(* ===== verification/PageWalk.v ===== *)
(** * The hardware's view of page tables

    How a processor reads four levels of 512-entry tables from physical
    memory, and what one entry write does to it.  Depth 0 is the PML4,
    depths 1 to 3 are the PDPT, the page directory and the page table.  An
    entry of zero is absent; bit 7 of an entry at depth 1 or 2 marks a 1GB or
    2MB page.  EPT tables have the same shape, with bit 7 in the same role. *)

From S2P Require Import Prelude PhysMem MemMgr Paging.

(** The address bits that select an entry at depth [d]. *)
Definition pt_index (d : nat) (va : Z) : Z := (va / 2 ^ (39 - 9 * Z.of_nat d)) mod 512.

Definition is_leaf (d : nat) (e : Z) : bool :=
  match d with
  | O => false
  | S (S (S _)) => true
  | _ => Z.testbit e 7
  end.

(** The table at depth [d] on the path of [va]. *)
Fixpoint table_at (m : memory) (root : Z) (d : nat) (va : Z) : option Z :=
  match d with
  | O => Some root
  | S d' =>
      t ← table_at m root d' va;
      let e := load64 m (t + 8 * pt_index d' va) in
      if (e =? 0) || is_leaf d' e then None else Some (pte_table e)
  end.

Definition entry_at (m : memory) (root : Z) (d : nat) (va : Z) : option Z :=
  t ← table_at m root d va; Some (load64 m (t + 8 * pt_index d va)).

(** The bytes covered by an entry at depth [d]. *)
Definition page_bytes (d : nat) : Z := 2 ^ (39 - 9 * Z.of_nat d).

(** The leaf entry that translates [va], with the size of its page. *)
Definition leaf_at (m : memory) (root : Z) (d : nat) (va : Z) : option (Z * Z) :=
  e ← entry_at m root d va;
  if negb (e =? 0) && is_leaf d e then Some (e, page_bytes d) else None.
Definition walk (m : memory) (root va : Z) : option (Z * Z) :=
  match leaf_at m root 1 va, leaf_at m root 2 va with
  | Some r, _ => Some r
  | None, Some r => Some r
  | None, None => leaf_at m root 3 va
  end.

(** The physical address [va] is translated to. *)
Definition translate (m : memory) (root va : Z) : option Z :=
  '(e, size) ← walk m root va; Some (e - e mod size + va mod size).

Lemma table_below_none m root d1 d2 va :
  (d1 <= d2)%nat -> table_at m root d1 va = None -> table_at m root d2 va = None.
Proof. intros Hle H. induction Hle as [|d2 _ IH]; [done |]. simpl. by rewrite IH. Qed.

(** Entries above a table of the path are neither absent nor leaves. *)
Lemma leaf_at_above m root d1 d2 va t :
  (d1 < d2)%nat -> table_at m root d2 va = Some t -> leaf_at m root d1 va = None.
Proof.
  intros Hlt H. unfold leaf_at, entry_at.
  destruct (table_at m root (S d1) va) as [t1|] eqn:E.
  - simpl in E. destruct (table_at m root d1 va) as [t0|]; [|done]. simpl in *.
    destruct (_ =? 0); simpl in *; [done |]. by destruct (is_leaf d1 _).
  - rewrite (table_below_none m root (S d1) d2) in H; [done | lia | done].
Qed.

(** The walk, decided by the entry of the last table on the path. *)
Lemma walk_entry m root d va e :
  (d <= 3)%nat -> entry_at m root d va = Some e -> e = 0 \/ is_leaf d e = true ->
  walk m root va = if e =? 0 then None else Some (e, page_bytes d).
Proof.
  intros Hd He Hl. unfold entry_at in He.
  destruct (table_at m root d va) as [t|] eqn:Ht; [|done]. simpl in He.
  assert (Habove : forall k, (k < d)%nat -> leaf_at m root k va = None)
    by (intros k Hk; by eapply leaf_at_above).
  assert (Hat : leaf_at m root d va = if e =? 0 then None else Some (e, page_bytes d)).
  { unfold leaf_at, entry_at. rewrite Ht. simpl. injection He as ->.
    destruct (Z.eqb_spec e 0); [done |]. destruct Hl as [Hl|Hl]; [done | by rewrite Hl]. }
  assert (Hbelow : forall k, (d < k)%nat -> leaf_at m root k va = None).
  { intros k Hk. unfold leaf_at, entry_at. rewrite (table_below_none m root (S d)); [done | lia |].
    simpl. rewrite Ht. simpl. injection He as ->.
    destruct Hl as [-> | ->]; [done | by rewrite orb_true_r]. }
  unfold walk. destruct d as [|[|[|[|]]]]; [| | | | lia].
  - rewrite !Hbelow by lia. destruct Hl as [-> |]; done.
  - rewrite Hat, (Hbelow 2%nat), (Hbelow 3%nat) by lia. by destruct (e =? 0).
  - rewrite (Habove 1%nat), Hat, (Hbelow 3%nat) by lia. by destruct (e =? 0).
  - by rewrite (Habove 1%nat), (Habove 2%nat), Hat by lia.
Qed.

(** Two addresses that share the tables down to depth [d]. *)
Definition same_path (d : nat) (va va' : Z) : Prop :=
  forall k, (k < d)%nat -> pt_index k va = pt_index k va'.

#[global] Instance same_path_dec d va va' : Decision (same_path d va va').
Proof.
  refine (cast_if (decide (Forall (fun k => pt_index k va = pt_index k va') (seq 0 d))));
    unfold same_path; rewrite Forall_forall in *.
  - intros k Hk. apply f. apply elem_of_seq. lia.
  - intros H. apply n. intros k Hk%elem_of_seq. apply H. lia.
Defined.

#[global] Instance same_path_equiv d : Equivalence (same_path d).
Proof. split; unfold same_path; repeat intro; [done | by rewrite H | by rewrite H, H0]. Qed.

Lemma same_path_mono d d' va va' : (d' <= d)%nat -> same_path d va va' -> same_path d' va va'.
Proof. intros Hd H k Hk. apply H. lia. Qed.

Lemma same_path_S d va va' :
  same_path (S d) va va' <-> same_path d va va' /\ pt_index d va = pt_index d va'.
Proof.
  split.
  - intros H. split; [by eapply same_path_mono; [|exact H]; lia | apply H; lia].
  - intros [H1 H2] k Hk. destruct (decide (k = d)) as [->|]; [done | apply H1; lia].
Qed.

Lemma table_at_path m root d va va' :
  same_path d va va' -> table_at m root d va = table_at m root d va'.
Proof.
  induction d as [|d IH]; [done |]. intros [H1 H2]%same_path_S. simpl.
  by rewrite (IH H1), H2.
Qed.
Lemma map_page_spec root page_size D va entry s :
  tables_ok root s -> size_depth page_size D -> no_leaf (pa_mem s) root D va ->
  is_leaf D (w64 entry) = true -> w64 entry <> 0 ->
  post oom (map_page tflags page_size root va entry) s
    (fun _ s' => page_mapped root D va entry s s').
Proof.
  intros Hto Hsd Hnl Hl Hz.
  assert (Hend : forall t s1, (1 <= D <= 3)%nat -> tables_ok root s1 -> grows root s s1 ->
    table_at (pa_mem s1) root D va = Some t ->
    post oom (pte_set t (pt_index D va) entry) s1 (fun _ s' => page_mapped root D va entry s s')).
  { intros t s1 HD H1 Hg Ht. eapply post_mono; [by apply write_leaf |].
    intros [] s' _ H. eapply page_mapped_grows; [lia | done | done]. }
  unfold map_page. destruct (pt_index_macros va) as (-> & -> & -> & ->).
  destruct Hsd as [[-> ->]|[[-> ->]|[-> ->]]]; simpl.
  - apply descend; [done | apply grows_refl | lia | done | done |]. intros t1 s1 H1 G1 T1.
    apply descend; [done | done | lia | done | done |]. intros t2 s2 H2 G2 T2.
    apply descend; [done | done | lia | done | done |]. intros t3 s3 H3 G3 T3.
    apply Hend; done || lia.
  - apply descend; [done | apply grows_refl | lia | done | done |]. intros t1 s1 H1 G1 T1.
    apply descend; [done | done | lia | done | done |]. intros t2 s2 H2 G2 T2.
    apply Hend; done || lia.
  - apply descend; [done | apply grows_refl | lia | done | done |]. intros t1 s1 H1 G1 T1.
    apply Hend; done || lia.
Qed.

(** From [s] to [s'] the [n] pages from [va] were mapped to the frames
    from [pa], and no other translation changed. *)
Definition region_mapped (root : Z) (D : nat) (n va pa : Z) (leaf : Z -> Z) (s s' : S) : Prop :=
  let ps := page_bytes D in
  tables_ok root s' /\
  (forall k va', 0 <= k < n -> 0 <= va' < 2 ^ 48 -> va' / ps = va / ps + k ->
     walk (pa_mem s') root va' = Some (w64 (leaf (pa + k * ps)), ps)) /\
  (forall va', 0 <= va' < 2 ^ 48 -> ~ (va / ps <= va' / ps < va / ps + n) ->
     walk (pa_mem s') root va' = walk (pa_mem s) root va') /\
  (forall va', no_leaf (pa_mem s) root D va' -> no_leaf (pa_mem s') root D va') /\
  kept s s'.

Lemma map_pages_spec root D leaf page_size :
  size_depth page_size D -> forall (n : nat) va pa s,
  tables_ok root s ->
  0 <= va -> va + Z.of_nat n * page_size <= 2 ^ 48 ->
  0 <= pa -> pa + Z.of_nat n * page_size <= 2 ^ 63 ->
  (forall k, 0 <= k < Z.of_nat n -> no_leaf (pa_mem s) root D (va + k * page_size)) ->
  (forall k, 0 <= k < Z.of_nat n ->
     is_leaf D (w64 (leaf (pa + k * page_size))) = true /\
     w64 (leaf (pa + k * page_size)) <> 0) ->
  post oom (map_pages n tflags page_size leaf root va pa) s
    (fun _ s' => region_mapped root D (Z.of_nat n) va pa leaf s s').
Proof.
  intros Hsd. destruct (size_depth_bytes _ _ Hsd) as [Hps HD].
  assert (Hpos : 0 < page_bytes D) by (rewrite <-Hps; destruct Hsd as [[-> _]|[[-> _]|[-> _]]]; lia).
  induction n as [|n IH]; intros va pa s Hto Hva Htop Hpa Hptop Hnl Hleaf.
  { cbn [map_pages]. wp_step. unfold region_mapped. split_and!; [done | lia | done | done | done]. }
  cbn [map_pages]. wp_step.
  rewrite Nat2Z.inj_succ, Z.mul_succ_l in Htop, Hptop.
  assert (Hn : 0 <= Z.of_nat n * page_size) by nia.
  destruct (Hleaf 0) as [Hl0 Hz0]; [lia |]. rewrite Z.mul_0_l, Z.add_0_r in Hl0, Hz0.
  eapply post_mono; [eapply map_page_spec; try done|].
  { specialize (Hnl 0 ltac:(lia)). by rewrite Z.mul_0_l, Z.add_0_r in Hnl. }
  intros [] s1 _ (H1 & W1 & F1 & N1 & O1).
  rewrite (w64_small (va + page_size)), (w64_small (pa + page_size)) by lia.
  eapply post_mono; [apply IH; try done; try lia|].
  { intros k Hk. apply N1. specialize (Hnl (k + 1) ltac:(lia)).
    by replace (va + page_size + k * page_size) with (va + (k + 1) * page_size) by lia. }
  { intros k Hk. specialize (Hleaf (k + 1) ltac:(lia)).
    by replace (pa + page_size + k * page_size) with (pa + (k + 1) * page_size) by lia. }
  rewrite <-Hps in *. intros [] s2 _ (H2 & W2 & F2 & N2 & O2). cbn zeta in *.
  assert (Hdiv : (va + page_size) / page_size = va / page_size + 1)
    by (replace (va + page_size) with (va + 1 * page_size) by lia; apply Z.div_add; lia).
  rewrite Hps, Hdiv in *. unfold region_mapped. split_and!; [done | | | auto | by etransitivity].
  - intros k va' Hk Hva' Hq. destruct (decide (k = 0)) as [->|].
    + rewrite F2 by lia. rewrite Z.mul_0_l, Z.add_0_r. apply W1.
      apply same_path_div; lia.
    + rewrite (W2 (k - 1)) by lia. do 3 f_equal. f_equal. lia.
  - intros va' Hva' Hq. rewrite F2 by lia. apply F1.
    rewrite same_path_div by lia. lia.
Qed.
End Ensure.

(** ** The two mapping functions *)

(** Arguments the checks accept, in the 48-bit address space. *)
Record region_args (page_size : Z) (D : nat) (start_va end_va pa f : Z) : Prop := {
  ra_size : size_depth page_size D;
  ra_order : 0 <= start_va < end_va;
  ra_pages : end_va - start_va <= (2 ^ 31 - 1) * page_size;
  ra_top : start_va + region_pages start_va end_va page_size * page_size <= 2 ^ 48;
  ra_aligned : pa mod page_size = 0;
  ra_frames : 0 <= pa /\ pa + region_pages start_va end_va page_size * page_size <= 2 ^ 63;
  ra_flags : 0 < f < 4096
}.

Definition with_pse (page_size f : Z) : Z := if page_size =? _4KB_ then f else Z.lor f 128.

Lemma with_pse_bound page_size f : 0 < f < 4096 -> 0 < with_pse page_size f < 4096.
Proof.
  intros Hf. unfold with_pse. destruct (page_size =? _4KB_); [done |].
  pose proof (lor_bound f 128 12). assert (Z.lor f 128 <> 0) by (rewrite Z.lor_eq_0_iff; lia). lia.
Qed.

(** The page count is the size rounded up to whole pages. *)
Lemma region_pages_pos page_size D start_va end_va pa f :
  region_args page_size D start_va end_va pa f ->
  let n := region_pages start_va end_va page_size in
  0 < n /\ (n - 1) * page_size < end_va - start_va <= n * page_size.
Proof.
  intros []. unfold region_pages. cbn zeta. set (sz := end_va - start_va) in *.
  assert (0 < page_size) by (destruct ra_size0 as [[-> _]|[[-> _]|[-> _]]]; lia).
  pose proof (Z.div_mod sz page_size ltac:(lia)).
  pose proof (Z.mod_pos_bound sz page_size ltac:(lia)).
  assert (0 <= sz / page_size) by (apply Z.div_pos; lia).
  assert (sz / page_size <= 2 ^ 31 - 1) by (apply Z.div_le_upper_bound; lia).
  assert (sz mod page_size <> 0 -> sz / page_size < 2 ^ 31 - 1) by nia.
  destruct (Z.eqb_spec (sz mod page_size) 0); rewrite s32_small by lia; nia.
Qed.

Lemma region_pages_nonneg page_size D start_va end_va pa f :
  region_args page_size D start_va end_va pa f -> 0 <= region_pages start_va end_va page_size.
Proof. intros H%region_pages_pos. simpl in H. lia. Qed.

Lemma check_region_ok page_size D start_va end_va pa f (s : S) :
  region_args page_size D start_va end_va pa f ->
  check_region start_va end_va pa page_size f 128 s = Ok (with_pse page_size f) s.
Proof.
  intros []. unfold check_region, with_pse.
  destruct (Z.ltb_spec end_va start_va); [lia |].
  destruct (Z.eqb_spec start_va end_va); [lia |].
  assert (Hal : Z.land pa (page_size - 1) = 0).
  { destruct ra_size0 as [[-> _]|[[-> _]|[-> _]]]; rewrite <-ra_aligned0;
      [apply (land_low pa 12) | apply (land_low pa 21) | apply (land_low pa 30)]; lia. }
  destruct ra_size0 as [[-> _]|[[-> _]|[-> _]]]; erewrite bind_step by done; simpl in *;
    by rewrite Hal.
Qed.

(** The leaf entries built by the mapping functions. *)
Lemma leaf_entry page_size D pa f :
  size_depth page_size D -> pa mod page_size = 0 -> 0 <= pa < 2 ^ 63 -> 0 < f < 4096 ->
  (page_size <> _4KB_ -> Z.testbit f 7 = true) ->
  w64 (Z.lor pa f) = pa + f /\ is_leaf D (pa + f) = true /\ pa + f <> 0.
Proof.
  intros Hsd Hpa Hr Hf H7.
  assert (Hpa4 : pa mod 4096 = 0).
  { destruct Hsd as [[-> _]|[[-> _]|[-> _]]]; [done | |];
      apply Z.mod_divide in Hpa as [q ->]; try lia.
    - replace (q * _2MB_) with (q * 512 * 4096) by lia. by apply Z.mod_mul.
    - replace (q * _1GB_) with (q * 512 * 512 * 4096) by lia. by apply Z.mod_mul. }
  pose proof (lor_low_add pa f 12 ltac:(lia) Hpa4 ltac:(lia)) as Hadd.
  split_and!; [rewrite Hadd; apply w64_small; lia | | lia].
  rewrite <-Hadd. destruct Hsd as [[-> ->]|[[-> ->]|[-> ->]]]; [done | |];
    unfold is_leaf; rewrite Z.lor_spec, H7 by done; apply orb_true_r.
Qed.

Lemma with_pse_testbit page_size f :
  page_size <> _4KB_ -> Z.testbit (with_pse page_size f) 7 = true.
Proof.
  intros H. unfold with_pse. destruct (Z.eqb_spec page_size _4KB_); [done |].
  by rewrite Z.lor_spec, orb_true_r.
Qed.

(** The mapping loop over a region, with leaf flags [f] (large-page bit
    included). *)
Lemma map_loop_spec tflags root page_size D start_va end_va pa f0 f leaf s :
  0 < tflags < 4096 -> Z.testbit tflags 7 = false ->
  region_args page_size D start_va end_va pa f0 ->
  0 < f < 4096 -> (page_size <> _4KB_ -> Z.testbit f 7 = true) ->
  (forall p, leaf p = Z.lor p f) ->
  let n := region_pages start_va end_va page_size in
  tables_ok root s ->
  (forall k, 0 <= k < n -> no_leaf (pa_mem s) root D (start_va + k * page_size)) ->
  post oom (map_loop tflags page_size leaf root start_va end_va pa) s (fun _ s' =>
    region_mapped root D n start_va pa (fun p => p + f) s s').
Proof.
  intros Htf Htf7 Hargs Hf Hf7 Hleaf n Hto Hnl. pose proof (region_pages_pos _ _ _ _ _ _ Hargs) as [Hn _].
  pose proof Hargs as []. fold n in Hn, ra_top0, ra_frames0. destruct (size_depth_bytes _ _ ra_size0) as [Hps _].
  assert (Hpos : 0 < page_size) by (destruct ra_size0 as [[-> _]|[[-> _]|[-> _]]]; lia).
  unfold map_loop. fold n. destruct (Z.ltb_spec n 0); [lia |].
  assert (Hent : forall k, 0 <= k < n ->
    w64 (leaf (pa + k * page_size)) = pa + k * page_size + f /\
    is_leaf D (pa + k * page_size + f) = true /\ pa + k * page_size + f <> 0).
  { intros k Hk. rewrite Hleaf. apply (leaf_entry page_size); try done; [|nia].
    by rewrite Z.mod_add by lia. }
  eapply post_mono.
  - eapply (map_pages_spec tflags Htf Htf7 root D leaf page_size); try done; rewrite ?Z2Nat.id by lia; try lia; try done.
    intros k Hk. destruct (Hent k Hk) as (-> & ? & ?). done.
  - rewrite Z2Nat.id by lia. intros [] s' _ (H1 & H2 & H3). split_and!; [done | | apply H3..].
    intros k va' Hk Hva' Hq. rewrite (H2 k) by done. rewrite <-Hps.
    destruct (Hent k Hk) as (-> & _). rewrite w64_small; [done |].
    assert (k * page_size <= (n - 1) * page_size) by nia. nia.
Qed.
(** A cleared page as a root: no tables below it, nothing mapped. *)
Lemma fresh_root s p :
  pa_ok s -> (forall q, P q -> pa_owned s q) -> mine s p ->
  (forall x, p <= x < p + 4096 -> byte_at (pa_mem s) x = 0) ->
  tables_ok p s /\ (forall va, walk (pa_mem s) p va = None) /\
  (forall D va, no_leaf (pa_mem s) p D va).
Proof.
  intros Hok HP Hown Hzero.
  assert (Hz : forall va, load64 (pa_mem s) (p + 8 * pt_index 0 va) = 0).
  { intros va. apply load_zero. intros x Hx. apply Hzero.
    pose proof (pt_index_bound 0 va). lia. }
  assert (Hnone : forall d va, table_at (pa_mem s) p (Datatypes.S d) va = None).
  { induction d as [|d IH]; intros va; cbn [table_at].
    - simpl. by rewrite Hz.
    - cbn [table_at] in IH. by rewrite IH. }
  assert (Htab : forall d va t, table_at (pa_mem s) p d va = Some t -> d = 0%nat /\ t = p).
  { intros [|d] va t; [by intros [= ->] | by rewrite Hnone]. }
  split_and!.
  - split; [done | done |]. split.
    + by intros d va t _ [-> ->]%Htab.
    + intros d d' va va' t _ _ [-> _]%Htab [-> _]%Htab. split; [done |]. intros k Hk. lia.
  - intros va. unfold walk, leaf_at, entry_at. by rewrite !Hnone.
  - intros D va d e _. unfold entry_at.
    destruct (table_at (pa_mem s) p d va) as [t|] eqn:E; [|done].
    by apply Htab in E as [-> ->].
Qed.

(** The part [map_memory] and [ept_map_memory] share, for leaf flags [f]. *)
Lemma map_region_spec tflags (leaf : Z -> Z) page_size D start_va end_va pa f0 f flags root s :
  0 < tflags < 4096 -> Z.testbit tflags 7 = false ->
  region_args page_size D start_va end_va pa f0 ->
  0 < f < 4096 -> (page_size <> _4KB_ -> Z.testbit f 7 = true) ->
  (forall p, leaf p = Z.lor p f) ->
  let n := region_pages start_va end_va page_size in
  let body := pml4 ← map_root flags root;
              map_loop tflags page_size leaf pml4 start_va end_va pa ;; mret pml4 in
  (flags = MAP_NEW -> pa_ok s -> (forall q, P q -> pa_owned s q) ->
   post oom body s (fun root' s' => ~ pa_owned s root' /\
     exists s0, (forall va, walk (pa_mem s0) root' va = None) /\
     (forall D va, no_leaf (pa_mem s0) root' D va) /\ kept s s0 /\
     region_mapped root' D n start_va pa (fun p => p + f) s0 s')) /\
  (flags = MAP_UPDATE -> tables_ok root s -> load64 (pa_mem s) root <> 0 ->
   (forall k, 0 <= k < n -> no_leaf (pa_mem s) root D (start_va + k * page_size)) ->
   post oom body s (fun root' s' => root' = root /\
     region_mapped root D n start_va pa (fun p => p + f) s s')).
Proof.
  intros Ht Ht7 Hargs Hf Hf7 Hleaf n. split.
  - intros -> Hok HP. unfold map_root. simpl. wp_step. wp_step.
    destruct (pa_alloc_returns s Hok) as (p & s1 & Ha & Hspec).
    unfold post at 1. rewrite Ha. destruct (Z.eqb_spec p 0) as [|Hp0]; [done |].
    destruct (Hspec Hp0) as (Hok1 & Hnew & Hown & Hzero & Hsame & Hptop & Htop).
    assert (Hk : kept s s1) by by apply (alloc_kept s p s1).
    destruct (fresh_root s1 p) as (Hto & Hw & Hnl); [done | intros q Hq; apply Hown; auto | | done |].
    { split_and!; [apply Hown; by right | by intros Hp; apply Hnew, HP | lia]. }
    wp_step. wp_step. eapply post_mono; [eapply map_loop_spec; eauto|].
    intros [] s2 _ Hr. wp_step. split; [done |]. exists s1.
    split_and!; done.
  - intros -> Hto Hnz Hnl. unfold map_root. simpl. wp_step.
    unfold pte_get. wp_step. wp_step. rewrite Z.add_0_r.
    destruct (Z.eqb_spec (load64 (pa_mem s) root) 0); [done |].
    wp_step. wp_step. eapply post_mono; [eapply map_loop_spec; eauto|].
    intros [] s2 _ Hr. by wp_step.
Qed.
• • • • •
Work instruction: Beginning with the line containing "assert (Hk : kept", repeat each line of the listing above, exactly, through the last one, and stop there.

Your response:
    assert (Hk : kept s s1) by by apply (alloc_kept s p s1).
    destruct (fresh_root s1 p) as (Hto & Hw & Hnl); [done | intros q Hq; apply Hown; auto | | done |].
    { split_and!; [apply Hown; by right | by intros Hp; apply Hnew, HP | lia]. }
    wp_step. wp_step. eapply post_mono; [eapply map_loop_spec; eauto|].
    intros [] s2 _ Hr. wp_step. split; [done |]. exists s1.
    split_and!; done.
  - intros -> Hto Hnz Hnl. unfold map_root. simpl. wp_step.
    unfold pte_get. wp_step. wp_step. rewrite Z.add_0_r.
    destruct (Z.eqb_spec (load64 (pa_mem s) root) 0); [done |].
    wp_step. wp_step. eapply post_mono; [eapply map_loop_spec; eauto|].
    intros [] s2 _ Hr. by wp_step.
Qed.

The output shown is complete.